Tuesday, April 26, 2011

Surfing with the snails

Sydney wet and cold and consequently I am feeling aggrieved, in that if I had wanted to spend my days dressed in wellies and raincoat I would have stayed put in the UK. However I should count my blessings as we have just got back from a week’s holiday in a beach house that we rented with friends from the UK. In my experience joint family beach holidays work wonderfully well when you get the weather, on the flip side the thought of a week trapped in a strange house in the pouring rain with a group of teenagers makes me feel physically weak there after all being a finite number of times you can play ‘Sardines’ or “Murder in the Dark’ before the murdering starts to happen for real. The Gods were smiling on this particular occasion and we had a fabulous time, with the highlight of the week being surfing lessons for everyone. I would love to say that I stood up on the board, but in the interests of truth I would have to say the most I achieved was a crouch, unlike the Drama Queens who sickeningly took to the whole thing in minutes and were cruising into the beach in true beach babe style – but maybe there’s an opening for a ‘Crouching Tiger Mother’ stance in the litanies of surfing style, vanity ensures no photos are going to be published of this one however.

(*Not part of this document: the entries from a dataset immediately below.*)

(* ===== verification/Closure.v ===== *)
(** * Invariants closed under the statements of the program

    [Closed I]: the property [I] of the database survives every kind of statement
    the repositories issue, under the conditions they issue it; [Steady I]: every
    kind but the two that write the times of a session.  Every method of
    the repositories and of the use cases then preserves [I]; the lemmas are the
    hints of [preserve].  The integrity of the database is an instance;
    [Histories] gives others.  At the end, what
    follows for code in a transaction: all or nothing. *)

From S2P Require Import Prelude PyStr Errors Time Tables Effects UnitOfWork Preserve Url.
From S2P Require Import Settings Authorization Interfaces AuthRepository.
From S2P Require Import AuthorizationRepository AdminUserRepository SampleItemRepository Runs Integrity.
From S2P Require Import AuthUsecase AccountDeletionUsecase AuthorizationUsecase.
From S2P Require Import AdminUserUsecase SampleItemUsecase OAuthOidcUsecase.

(** What an UPDATE of one row may change. *)
Definition user_step (u u' : User) : Prop :=
  u_id u' = u_id u /\ u_registered_at u' = u_registered_at u /\ u_deleted_at u' = u_deleted_at u.
Definition session_step (s s' : AuthSession) : Prop :=
  s_id s' = s_id s /\ s_user_id s' = s_user_id s
  /\ s_session_token_hash s' = s_session_token_hash s /\ s_issued_at s' = s_issued_at s
  /\ s_last_seen_at s' = s_last_seen_at s /\ s_expires_at s' = s_expires_at s
  /\ (is_some (s_revoked_at s) = true -> is_some (s_revoked_at s') = true).
Definition state_step (o o' : AuthOidcState) : Prop :=
  o_id o' = o_id o /\ o_state_hash o' = o_state_hash o /\ o_language_code o' = o_language_code o
  /\ is_some (o_consumed_at o') = true.

Section Closed.
Context `{E : Env}.

(** A hash of a token of the stream from [n0] on. *)
Definition generated (n0 : nat) (h : string) : Prop :=
  exists n, (n0 <= n)%nat /\ h = env_sha256 (env_token n).

Lemma generated_token n0 n : (n0 <= n)%nat -> generated n0 (hash_token (env_token n)).
Proof. intros H. by exists n. Qed.

(** Every statement but the two that write the times of a session. *)
Class Steady (n0 : nat) (I : DB -> Prop) : Prop := {
  cl_user_insert d u : I d -> users d !! u_id u = None -> user_row_ok d u = true ->
    u_deleted_at u = None -> I (with_users <[u_id u := store_user u]> d);
  cl_user_update d k u u' : I d -> users d !! k = Some u -> user_step u u' ->
    user_row_ok d u' = true -> I (with_users <[k := u']> d);
  cl_users_modified d p t : I d -> I (with_users (update_where p (set_user_modified t)) d);
  cl_user_deleted d uid t : I d -> I (mark_deleted uid t d);
  cl_session_update d k s s' : I d -> sessions d !! k = Some s -> session_step s s' ->
    session_row_ok d s' = true -> I (with_sessions <[k := s']> d);
  cl_sessions_revoked d p t : I d -> I (with_sessions (update_where p (set_revoked t)) d);
  cl_sessions_deleted d p : I d -> I (delete_sessions p d);
  cl_identity_insert d i : I d -> identities d !! i_id i = None -> identity_row_ok d i = true ->
    I (with_identities <[i_id i := store_identity i]> d);
  cl_identities_login d p t : I d -> I (with_identities (update_where p (set_identity_login t)) d);
  cl_identities_deleted d p : I d -> I (with_identities (delete_where p) d);
  cl_state_insert d o : I d -> oidc_states d !! o_id o = None -> oidc_state_row_ok d o = true ->
    generated n0 (o_state_hash o) -> I (with_oidc_states <[o_id o := store_oidc_state o]> d);
  cl_state_update d k o o' : I d -> oidc_states d !! k = Some o -> state_step o o' ->
    oidc_state_row_ok d o' = true -> I (with_oidc_states <[k := o']> d);
  cl_states_deleted d p : I d -> I (with_oidc_states (delete_where p) d);
  cl_audit_insert d a ip : I d -> audit_logs d !! a_id a = None -> audit_row_ok d a = true ->
    I (with_audit_logs <[a_id a := store_audit ip a]> d);
  cl_audit_detail d k a j : I d -> audit_logs d !! k = Some a ->
    audit_row_ok d (set_detail j a) = true -> I (with_audit_logs <[k := set_detail j a]> d);
  cl_audits_deleted d p : I d -> I (with_audit_logs (delete_where p) d);
  cl_role_insert d r : I d -> user_roles d !! r_id r = None -> user_role_row_ok d r = true ->
    I (with_user_roles <[r_id r := store_user_role r]> d);
  cl_roles_deleted d p : I d -> I (with_user_roles (delete_where p) d);
  cl_item_insert d i : I d -> sample_items d !! it_id i = None -> sample_item_row_ok d i = true ->
    I (with_sample_items <[it_id i := store_sample_item i]> d);
  cl_item_update d k i i' : I d -> sample_items d !! k = Some i -> it_id i' = k ->
    sample_item_row_ok d i' = true -> I (with_sample_items <[k := i']> d);
  cl_item_deleted d k : I d -> I (with_sample_items (delete k) d);
  cl_items_deleted d p : I d -> I (with_sample_items (delete_where p) d);
}.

I have just had one of those profoundly unsatisfactory showers where if you live in a house like ours with what could be kindly called eccentric plumbing, the parental shower is the last place hot water gets to, once it has meandered its way past the Drama Queens’ bathroom where naturally most of it is siphoned off, the laundry and the kitchen tap. Should anyone use the hot water tap in any of those places my shower immediately goes stone cold and not being a manly type who revels in bracing showers, I go ballistic. Conversations with plumbers on the topic have involved lots of teeth sucking on their part and blanching on mine when they name their solution and a figure to go with it and I revert back to the shout method of restarting the water. To add insult to injury on the shower front as I hopped around under the icy blast I managed to drop a full bottle of shampoo on my big toe – thus ensuring I will almost certainly develop yet another old lady ailment and be condemned to carpet slippers for the rest of the week.

Cold showers aside my latest passion is snails. I have just read ‘The Sound of a Wild Snail Eating’ by Elisabeth Tova Bailey which is a gem of a book. The author who was bed bound, was given a pot plant plus accompanying snail by one of her visitors, which I suppose beats the conventional grapes and chocolates on the hospital present giving front. Increasingly fascinated by the snail that was sharing her hospital space, Bailey began researching the species and details her observations and findings through the book. I like to think I have fairly eclectic tastes in reading material but non-fiction snail observations wouldn’t have been top of my list that just goes to show that boundaries are there to be pushed. I read the book as part of the book group that our fabulous local bookshop Pages & Pages runs. In a stroke of genius they had imported a snail expert from Queensland to talk to the group and he managed to have his predominantly female audience completely spellbound for a good half hour, particularly when he got to the mating habits of snails which predictably involve lashings of slime or as it is more correctly known amongst us snail experts, mucus. As a result of all this snail exposure I am on the brink of becoming a snail bore – did you know there are over 2,000 varieties of Australian land based snails? Or that there is a snail variant called a semi-slug that resembles a snail that has run out of money on a home renovation project and has had to settle for a home that is blatantly inadequate for the task.

1 comment:

  1. Small correction from one of your UK based readers, with reference to your first sentence: last week we were bathing in summer-like temperatures, flocking to the beach, breaking out the sangria, etc. Not a raincoat or a welly in sight!